Pegando na história de Tilikum, uma orca do parque temático SeaWorld, em Orlando, nos EUA, responsável pela morte da sua treinadora, a realizadora Gabriela Cowperthwaite cria dentro do género documental uma peça em forma de thriller, que quase como os filmes de ficção traça o perfil do seu assassino, questionando derradeiramente até que ponto as orcas não se tornam psicóticas em cativeiro.
Estas conclusões, obviamente, movimentaram em grande a opinião pública americana, que sempre viu estas máquinas de fazer dinheiro chamadas Parques Aquáticos como uma forma saudável e até com interesses ecológicos em preservar as espécies.

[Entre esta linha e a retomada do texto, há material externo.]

(* ===== verification/Prelude.v ===== *)
(** * A verification development of the portfolio front end

    The repository is a React single-page portfolio.  Its one piece of
    logic with ordering, partial failure and a lifecycle is the hook
    [src/frontend/src/hooks/usePortfolioData.ts]: on mount it issues
    five GET requests to the URLs of [src/frontend/src/constants/api.ts],
    waits for them with [Promise.all], stores each ok response's JSON body
    in a React state holder, and exposes the holders with [loading] and
    [error] flags.  [App.tsx] shows a spinner while [loading], a full-page
    error when [error] is set, and otherwise the header, the sections
    ([About], [Skills], [Experience], [Projects], [Hobbies]) and the
    footer, each a function of its props.

    ** Files, in dependency order

    - [Prelude] (this file): JS truthiness as a class [Truthy] with the
      [x || d] default ([js_or], notation [||?] in [js_scope]), the
      [portfolio] hint database, the tactics [invc] and [case_if], and
      shared list lemmas (boolean partitions, [NoDup] under filter).
    - [Types]: one Module per interface of [types/portfolio.ts]
      ([Profile.t], [Skill.t], ...), optional fields as [option].
    - [Api]: the endpoint table ([Endpoint], [API_ENDPOINTS]), the status
      constants, and the fetch [Response] with its [ok] flag.
    - [Effect]: a state and exception monad [Eff] with JS [catch] and
      [finally] and a [Pending] outcome (an await that never resumes);
      pointwise equivalence with [Proper] instances; [preserves],
      [catch_into], [finally_into] for invariants.
    - [PromiseAll]: [Promise.all] as a step function over settlement
      events in an environment-chosen completion order, with ECMAScript's
      remaining-count and values array; the abstract contract
      [promise_all_spec].
    - [PortfolioHook]: the hook: [HookState] (the seven [useState]
      holders), [World] (holders, request log, console log, snapshots at
      each [await]), the setters, [accept] (one [if (res.ok)] block),
      [handle_responses], [on_error], [fetchPortfolioData] (the async
      effect body), [usePortfolioData]; the network [Net] fixes each
      fetch's outcome and the completion order.  [spec_ready] is the
      contract of spec.md section 4.2; [reference_final] is a direct fold
      over the five responses, the reference the effect body is compared
      with.
    - [Lifecycle]: the spec's state machine of a cycle ([Phase],
      [phase_step]; [phase] reads a state as [App.tsx] does) and the
      contract the view layer relies on from the hook, a typeclass
      [PortfolioSource] with the hook as its instance [Hook_source].
    - [JsString]: [split], [join], [trim], [substring], [charAt],
      [toUpperCase] on strings of code units (ASCII for case and space).
    - [Helpers]: [utils/helpers.ts]; the host's date formatter and URL
      parser are Section variables.
    - [Skills], [Projects], [Sections] (Experience, Hobbies, About),
      [Layout] (Header, Footer, LoadingSpinner, App): each component as a
      function from its props record (one Module per props interface,
      [SkillsProps.t] and the like, as [App] passes them) to a record of
      what it renders; [Layout] also
      has the section ids, the element ids each view puts in the document
      ([document_ids]) and [scrollToSection] against them.
    - [Page]: the page as a whole: the React [key] of every list the page
      renders, grouped by siblings ([sibling_keys]), and the composition
      of the hook with the view.

    ** What is proved

    - The hook against the spec's contract: refinement when every fetch
      is served well formed ([hook_refines_spec]); the whole-page error on
      any transport failure ([hook_network_error], a divergence from the
      spec); the terminal flags in every case ([hook_final_state]);
      [loading] with no error in every state React can render before the
      end ([hook_loading_discipline]); independence from the completion
      order ([hook_order_independent]); the exact request log
      ([hook_requests]); holders written before a malformed body are kept
      ([hook_decode_failure_keeps_prefix]); equivalence of the effect
      body with the reference fold ([hook_equiv_reference]); the body
      always completes normally, with no escaping exception and no
      pending await ([hook_completes]); the error holder is [null] or the
      fixed message in every rendered state ([hook_error_wf]); the
      rendered phases follow the spec's state machine and end in a
      terminal phase ([hook_phases]); each data holder is written at
      most once, so every state shown is a stage of the final one
      ([hook_holders_monotone]); the console log: the message of the
      [catch] with the reason of the first fetch to reject in completion
      order, or with the [SyntaxError], or nothing ([hook_console]).
    - [Promise.all]: refinement of its contract for every completion
      order ([promise_all_correct]), fulfilment iff every element fulfils
      with values in call order ([promise_all_fulfils_iff]), rejection at
      the first rejected element without waiting for the rest
      ([promise_all_rejects_early]).
    - Helpers (unused by the components, which carry their own copies):
      the length of [truncateText], the
      initials as the upper-cased first letters of the first two
      non-empty words ([getInitials_first_letters]), the monotone
      proficiency colour with its exact thresholds; the views: skills grouping is a permutation
      with distinct non-empty blocks and unique keys, the blocks in order
      of first appearance ([Skills_category_order]), the
      featured/other partition, the technology tags round trip, the date
      line of a current position, the timeline connectors, the hobby
      icon fallback, the About links; end to end, what [App] shows over a
      page load ([app_lifecycle]), the same proved against the
      [PortfolioSource] interface alone ([app_over_source]), the
      header/footer name, and navigation safety: every menu button
      scrolls to its section, except Contact, whose target depends on a
      component that is not in the repository ([header_navigation]); the
      number of technology tags, one per comma plus one, empty pieces
      included ([technology_tags_count]).
    - The page as a whole: distinct React keys in every group of
      siblings when each collection's identities are distinct
      ([page_keys_unique]), and, composing the hook with the view, on the
      page shown after any cycle whose served collections have distinct
      identities ([hook_page_keys_unique]); the local [getSkillColor] and
      [formatDate] of the components against the helpers
      ([skill_card_colors], [formatDate_local_agrees]).

    ** Bounds and choices

    There is no fuel: every function is structural, and the effect body
    is a finite sequence of steps.  An [await] whose promise never
    settles yields [Pending]; [valid_net] (each of the five promises
    settles exactly once, in some order) rules it out, and the theorems
    that speak of the final state assume it.  Identities are [Z], the
    proficiency [Q] (no NaN).  React renders are over-approximated by the
    states at the suspension points.

    ** Plan for the next steps

    Extend in this order: the decode-failure case for every resource
    position as a claim of its own (it is a case of
    [hook_equiv_reference]); the host's [Date] and [URL] behaviour as a
    contract (a class with its laws) instead of free Section variables,
    with [formatDate] and [isValidUrl] proved against it; the view
    theorems of the sections stated against [PortfolioSource] as
    [App]'s are; the relation between [phase] and the view [App] picks.
    The map covers every line of code of [src/] but the imports;
    further work deepens the properties rather than the coverage.

    ** Not modelled

    The module imports and the [export] declarations; the DOM beyond the
    element ids, CSS and markup, the smooth-scroll
    animation of [scrollIntoView]; [Date] parsing and locale
    formatting and the [URL] parser (Section variables); the [Contact]
    section, imported by [App.tsx] from a file that is not in the
    repository (the ids it renders are a parameter of [document_ids]);
    the backend; the transport layer of [fetch] (only the outcome of
    each request, transport failure or a response with a status and a
    body, is modelled, which is why the runtime component is partly
    modelled); the shape of JSON bodies (the code casts [res.json()] to
    the declared type without checking it). *)

From stdpp Require Export base list strings decidable finite sets.
From Stdlib Require Import Ascii Bool.

(** ** JavaScript truthiness

    The source tests optional fields with [if (x)], [x && ...] and
    [x || d].  A value's truthiness is a class with one instance per
    source type that is tested this way. *)

Class Truthy (A : Type) := truthy : A -> bool.
#[export] Hint Mode Truthy ! : typeclass_instances.

#[export] Instance truthy_bool : Truthy bool := fun b => b.
#[export] Instance truthy_string : Truthy string :=
  fun s => negb (String.eqb s EmptyString).
#[export] Instance truthy_option {A} `{Truthy A} : Truthy (option A) :=
  fun o => match o with Some a => truthy a | None => false end.

(** [x || d] where [x] is an optional (possibly [undefined]) field and
    [d] the default. *)
Definition js_or {A} `{Truthy A} (x : option A) (d : A) : A :=
  match x with
  | Some a => if truthy a then a else d
  | None => d
  end.

Declare Scope js_scope.
Delimit Scope js_scope with js.
Notation "x '||?' d" := (js_or x d) (at level 50, left associativity) : js_scope.
Notation "o '?.' f" := (option_map f o) (at level 40, left associativity) : js_scope.

(** ** Automation *)

Create HintDb portfolio discriminated.

Ltac invc H := inversion H; subst; clear H.

(** Case on the first boolean [if] of the goal, keeping its equation. *)
Ltac case_if :=
  match goal with
  | |- context [if ?b then _ else _] => destruct b eqn:?
  end.

(** ** Shared list lemmas *)

Section ListFacts.
Context {A : Type}.

Lemma filter_partition_perm (f : A -> bool) (l : list A) :
  List.filter f l ++ List.filter (fun x => negb (f x)) l ≡ₚ l.
Proof.
  induction l as [|x l IH]; simpl; [done|].
  destruct (f x); simpl; [by constructor|].
  rewrite <- Permutation_middle. by constructor.
Qed.

Lemma length_filter_partition (f : A -> bool) (l : list A) :
  length (List.filter f l) + length (List.filter (fun x => negb (f x)) l)
  = length l.
Proof.
  rewrite <- length_app. apply Permutation_length, filter_partition_perm.
Qed.

Lemma filter_ext_in (f g : A -> bool) (l : list A) :
  (forall x, In x l -> f x = g x) -> List.filter f l = List.filter g l.
Proof.
  induction l as [|x l IH]; intros Hfg; simpl; [done|].
  rewrite (Hfg x (or_introl eq_refl)), IH; [done|].
  intros y Hy. apply Hfg. by right.
Qed.

Lemma filter_nil_forall (f : A -> bool) (l : list A) :
  (forall x, In x l -> f x = false) -> List.filter f l = [].
Proof.
  induction l as [|x l IH]; intros H; simpl; [done|].
  rewrite (H x (or_introl eq_refl)). apply IH. intros y Hy. apply H. by right.
Qed.

Lemma filter_id_forall (f : A -> bool) (l : list A) :
  (forall x, In x l -> f x = true) -> List.filter f l = l.
Proof.
  induction l as [|x l IH]; intros H; simpl; [done|].
  rewrite (H x (or_introl eq_refl)), IH; [done|]. intros y Hy. apply H. by right.
Qed.

Lemma filter_filter_andb (f g : A -> bool) (l : list A) :
  List.filter g (List.filter f l) = List.filter (fun x => f x && g x) l.
Proof.
  induction l as [|x l IH]; simpl; [done|].
  destruct (f x); simpl; [destruct (g x); simpl; [by rewrite IH|exact IH]|exact IH].
Qed.

Lemma NoDup_map_filter {B} (g : A -> B) (f : A -> bool) (l : list A) :
  NoDup (map g l) -> NoDup (map g (List.filter f l)).
Proof.
  induction l as [|x l IH]; simpl; intros Hnd; [constructor|].
  invc Hnd. destruct (f x); simpl; [|by apply IH].
  constructor; [|by apply IH].
  intros Hin. apply list_elem_of_In, in_map_iff in Hin as (y & Hy & Hin).
  apply filter_In in Hin as [Hin _].
  match goal with H : g x ∉ _ |- _ => apply H end.
  apply list_elem_of_In. rewrite <- Hy. by apply in_map.
Qed.
(** A map that is injective on the elements keeps a list duplicate free. *)
Lemma NoDup_map_inj {B} (f : A -> B) (l : list A) :
  (forall x y, f x = f y -> x = y) -> NoDup l -> NoDup (map f l).
Proof.
  intros Hinj. induction 1 as [|x l Hx Hnd IH]; simpl; constructor; [|done].
  intros Hin. apply list_elem_of_In, in_map_iff in Hin as (y & Hy & Hin).
  apply Hinj in Hy as ->. by apply Hx, list_elem_of_In.
Qed.

(** An indexed map that ignores the index is a map. *)
Lemma imap_ignore {B} (g : A -> B) (l : list A) : imap (fun _ x => g x) l = map g l.
Proof. induction l as [|x l IH]; simpl; [done|]. f_equal. exact IH. Qed.

(** Concatenating the zero-or-one-element lists of a partial function is
    its [omap]. *)
Lemma concat_option_list {B} (f : A -> option B) (l : list A) :
  List.concat (map (fun x => option_list (f x)) l) = omap f l.
Proof. induction l as [|x l IH]; simpl; [done|]. rewrite IH. by destruct (f x). Qed.

End ListFacts.

#[export] Hint Resolve filter_partition_perm NoDup_map_filter : portfolio.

Longe de qualquer brilhantismo, embora sempre pertinente, didático e entusiasmante, Blackfish é mais que mera propaganda ecológica, até porque apesar de por vezes ser tocante, não joga do ponto de vista da manipulação sentimental com o espectador, preferindo que este raciocine com a cabeça e não com o coração.
E embora a velha estrutura das entrevistas intercaladas com imagens dos parques aquáticos e dos animais possa dar a entender que estamos perante uma obra pouco expedita, a verdade é que Blackfish é um filme inteiramente satisfatório, por vezes corrosivo, que não só dá que pensar como inicia um debate que há muito devia existir.